┌──

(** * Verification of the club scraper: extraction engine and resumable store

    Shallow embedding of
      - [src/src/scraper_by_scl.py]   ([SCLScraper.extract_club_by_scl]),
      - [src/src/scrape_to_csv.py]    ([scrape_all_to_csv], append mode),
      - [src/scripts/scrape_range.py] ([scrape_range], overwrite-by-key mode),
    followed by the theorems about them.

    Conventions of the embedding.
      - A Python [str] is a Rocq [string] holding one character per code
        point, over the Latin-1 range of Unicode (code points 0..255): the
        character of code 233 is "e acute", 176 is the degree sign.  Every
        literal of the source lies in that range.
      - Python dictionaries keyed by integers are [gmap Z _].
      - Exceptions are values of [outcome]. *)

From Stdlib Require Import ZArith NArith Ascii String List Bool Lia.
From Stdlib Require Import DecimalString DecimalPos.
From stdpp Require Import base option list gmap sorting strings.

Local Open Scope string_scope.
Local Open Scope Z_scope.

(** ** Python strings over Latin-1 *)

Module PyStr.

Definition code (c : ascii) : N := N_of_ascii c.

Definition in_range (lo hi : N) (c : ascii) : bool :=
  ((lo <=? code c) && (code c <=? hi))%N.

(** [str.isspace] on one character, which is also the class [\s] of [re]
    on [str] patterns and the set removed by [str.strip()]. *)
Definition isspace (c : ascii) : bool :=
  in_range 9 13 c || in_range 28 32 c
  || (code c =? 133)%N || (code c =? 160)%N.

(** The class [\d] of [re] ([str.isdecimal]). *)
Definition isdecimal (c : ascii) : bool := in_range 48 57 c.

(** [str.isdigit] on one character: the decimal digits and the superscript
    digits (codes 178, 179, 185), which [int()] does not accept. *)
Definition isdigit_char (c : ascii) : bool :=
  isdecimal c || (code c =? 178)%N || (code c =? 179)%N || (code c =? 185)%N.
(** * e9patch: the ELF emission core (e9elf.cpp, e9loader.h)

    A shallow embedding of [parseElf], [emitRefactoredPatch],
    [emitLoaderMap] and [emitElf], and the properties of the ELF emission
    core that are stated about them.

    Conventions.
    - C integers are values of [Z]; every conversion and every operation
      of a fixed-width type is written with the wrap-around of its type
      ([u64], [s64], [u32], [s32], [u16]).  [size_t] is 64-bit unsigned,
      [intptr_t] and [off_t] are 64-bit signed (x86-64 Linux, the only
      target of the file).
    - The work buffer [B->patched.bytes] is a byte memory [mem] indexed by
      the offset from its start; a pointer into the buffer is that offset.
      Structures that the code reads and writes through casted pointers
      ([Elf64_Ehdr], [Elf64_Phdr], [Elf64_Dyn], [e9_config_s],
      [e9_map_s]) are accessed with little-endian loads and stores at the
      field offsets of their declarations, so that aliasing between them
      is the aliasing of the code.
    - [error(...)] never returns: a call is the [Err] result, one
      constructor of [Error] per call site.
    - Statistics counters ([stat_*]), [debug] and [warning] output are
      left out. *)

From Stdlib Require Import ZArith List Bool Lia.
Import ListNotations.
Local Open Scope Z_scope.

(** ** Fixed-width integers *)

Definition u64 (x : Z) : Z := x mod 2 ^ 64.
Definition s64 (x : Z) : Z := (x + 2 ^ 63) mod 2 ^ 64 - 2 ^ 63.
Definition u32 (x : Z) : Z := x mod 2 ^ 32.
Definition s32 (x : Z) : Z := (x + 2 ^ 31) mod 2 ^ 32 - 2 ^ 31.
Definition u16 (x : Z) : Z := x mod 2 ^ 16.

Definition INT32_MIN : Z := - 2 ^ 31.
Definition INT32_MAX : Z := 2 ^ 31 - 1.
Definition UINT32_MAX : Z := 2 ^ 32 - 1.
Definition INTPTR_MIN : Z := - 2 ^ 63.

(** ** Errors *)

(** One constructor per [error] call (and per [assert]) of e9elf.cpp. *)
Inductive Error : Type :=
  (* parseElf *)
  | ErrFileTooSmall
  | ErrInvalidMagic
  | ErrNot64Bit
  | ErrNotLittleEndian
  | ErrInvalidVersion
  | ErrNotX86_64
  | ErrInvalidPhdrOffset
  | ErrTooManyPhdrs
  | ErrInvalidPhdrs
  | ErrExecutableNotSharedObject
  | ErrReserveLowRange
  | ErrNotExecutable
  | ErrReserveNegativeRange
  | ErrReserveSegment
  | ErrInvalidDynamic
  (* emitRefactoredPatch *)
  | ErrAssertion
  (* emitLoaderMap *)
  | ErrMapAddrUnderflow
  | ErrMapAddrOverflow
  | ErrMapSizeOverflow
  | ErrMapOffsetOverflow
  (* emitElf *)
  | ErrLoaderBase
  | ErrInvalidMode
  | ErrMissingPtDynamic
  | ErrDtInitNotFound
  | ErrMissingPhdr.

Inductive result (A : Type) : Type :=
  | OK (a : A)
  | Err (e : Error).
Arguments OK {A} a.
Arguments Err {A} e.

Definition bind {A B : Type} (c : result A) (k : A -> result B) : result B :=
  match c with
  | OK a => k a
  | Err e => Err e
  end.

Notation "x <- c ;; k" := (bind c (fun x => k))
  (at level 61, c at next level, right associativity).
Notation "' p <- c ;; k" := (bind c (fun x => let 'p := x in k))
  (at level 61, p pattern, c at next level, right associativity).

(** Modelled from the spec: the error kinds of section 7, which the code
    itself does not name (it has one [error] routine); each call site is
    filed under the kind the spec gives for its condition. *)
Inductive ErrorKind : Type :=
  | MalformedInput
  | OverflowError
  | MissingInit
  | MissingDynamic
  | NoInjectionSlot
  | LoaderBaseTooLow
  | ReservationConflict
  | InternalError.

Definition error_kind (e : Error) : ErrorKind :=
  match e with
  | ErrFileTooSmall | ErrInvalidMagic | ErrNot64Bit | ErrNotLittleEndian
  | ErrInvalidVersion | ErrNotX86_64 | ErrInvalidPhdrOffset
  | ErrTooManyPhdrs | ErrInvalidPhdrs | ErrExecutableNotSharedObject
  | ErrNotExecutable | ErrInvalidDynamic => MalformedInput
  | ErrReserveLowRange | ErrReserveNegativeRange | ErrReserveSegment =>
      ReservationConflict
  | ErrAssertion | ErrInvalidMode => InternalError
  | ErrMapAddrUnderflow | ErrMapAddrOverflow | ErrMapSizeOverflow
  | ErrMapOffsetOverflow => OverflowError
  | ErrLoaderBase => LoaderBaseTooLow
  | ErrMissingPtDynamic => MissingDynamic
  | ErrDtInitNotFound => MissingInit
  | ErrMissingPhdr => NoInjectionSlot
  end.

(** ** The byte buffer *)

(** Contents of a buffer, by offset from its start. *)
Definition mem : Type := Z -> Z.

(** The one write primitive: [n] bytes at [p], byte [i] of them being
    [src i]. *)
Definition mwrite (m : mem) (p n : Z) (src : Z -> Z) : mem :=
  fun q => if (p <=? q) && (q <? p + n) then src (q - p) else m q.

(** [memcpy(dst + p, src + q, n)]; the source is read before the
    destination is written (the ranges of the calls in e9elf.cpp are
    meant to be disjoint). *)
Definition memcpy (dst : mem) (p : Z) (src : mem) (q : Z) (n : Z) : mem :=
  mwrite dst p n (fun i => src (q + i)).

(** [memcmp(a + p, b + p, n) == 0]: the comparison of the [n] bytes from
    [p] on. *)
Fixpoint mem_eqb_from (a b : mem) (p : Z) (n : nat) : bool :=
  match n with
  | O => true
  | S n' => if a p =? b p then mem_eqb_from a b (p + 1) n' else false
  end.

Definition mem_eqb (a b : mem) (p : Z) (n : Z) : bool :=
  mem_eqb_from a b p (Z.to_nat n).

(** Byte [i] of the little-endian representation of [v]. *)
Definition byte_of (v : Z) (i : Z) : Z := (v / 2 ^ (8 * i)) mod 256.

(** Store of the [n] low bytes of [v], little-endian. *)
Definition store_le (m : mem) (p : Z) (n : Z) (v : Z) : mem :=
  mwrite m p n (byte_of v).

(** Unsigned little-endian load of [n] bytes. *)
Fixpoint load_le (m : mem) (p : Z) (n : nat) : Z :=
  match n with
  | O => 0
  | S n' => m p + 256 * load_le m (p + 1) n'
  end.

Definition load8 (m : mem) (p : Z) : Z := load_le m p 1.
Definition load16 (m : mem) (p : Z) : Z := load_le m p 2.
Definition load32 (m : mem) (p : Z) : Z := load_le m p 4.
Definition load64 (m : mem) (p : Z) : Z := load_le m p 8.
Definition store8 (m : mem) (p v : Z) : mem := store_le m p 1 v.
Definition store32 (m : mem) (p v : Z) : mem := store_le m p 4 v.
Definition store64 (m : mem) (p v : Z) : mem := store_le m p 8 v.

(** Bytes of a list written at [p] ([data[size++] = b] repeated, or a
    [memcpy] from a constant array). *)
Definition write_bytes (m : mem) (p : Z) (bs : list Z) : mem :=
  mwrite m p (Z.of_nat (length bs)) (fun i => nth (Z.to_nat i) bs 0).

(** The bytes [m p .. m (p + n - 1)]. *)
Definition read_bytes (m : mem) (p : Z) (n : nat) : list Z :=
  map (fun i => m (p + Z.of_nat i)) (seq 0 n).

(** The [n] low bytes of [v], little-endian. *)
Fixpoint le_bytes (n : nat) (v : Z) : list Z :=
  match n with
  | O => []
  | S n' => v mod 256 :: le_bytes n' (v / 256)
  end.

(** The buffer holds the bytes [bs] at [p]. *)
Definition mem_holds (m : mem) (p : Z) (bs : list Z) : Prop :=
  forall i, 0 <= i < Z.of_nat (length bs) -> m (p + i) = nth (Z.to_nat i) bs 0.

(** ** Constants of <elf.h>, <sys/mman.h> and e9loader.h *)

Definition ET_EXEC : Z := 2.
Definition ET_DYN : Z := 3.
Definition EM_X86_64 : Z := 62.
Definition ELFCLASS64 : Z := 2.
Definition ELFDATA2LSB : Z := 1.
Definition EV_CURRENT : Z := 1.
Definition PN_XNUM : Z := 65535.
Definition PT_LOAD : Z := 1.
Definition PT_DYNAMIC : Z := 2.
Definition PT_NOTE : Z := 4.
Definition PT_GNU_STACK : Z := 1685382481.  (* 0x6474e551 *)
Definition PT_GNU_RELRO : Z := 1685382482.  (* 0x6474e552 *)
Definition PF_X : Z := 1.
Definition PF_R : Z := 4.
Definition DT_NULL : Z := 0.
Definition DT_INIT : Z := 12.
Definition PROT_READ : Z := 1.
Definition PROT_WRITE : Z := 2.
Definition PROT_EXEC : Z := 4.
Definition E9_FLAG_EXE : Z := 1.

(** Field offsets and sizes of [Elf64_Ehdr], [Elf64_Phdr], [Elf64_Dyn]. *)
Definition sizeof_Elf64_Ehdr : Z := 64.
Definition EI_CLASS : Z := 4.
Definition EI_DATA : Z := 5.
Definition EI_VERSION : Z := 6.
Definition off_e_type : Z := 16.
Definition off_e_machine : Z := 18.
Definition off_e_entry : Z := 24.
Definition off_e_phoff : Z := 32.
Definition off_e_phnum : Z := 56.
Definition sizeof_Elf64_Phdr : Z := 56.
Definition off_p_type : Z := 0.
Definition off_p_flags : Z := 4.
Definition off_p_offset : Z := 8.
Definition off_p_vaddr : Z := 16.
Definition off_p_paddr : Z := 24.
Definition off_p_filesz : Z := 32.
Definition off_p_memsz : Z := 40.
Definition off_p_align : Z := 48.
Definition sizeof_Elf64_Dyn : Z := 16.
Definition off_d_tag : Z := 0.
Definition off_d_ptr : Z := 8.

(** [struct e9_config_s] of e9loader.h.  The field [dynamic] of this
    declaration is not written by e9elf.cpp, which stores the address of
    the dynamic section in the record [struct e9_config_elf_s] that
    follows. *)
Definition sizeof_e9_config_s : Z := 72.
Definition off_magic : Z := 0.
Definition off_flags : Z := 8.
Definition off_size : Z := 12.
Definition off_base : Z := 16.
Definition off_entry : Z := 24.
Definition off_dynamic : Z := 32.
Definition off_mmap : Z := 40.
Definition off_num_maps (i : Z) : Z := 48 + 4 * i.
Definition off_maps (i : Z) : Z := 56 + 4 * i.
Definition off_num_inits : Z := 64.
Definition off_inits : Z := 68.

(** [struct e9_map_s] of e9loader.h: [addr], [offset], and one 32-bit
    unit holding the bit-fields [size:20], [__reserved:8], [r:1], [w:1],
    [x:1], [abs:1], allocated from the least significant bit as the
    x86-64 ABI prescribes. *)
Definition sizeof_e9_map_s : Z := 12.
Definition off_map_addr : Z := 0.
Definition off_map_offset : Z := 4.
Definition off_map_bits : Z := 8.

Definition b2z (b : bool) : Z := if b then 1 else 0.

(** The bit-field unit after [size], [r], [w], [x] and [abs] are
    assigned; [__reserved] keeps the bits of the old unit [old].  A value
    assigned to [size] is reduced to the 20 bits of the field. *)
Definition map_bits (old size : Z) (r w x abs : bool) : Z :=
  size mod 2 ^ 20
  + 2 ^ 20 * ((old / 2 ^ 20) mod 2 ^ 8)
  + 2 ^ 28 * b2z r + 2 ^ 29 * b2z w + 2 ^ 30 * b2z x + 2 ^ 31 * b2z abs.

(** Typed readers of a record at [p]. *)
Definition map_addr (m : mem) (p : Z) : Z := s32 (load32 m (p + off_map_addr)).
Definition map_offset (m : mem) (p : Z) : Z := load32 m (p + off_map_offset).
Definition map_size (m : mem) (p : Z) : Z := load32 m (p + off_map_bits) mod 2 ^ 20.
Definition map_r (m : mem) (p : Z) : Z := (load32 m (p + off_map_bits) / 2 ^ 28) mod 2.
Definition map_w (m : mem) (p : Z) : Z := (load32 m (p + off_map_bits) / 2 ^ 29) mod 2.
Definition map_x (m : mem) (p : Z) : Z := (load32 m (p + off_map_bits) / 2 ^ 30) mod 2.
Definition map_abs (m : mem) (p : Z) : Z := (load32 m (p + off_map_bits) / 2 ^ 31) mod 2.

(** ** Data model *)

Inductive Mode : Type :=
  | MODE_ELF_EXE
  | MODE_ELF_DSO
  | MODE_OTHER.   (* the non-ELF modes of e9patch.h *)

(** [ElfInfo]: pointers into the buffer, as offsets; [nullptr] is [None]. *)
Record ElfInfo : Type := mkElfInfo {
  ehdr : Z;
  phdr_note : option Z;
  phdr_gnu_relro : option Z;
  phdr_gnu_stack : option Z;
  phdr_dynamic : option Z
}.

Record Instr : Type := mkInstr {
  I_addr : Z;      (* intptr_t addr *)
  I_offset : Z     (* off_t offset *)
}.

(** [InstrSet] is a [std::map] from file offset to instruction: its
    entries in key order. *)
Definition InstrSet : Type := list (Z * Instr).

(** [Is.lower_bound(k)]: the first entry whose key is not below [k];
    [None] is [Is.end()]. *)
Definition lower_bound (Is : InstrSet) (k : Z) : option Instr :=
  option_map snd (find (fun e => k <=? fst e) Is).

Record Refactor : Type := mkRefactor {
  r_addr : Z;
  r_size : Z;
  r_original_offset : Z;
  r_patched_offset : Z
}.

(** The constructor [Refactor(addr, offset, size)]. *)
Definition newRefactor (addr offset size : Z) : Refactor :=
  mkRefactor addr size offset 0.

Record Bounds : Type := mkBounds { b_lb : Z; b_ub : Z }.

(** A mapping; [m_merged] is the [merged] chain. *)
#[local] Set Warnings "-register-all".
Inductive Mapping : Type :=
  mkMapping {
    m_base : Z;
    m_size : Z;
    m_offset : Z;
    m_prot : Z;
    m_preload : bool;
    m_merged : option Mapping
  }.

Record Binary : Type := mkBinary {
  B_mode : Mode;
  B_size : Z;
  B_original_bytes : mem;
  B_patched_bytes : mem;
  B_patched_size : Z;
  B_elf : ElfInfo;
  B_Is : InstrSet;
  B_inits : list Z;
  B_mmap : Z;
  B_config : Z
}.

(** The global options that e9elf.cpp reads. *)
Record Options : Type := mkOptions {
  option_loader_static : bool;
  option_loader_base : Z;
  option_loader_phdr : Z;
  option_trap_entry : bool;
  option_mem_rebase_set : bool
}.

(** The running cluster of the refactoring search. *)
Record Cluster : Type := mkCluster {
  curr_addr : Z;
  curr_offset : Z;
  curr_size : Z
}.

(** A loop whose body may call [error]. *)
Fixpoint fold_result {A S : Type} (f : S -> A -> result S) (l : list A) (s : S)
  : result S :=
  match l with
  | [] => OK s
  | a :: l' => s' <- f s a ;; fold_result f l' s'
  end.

└──

Prompt — Your answer must be the count of lines in the data that contain "mwrite", with no added words.

Written solution — 4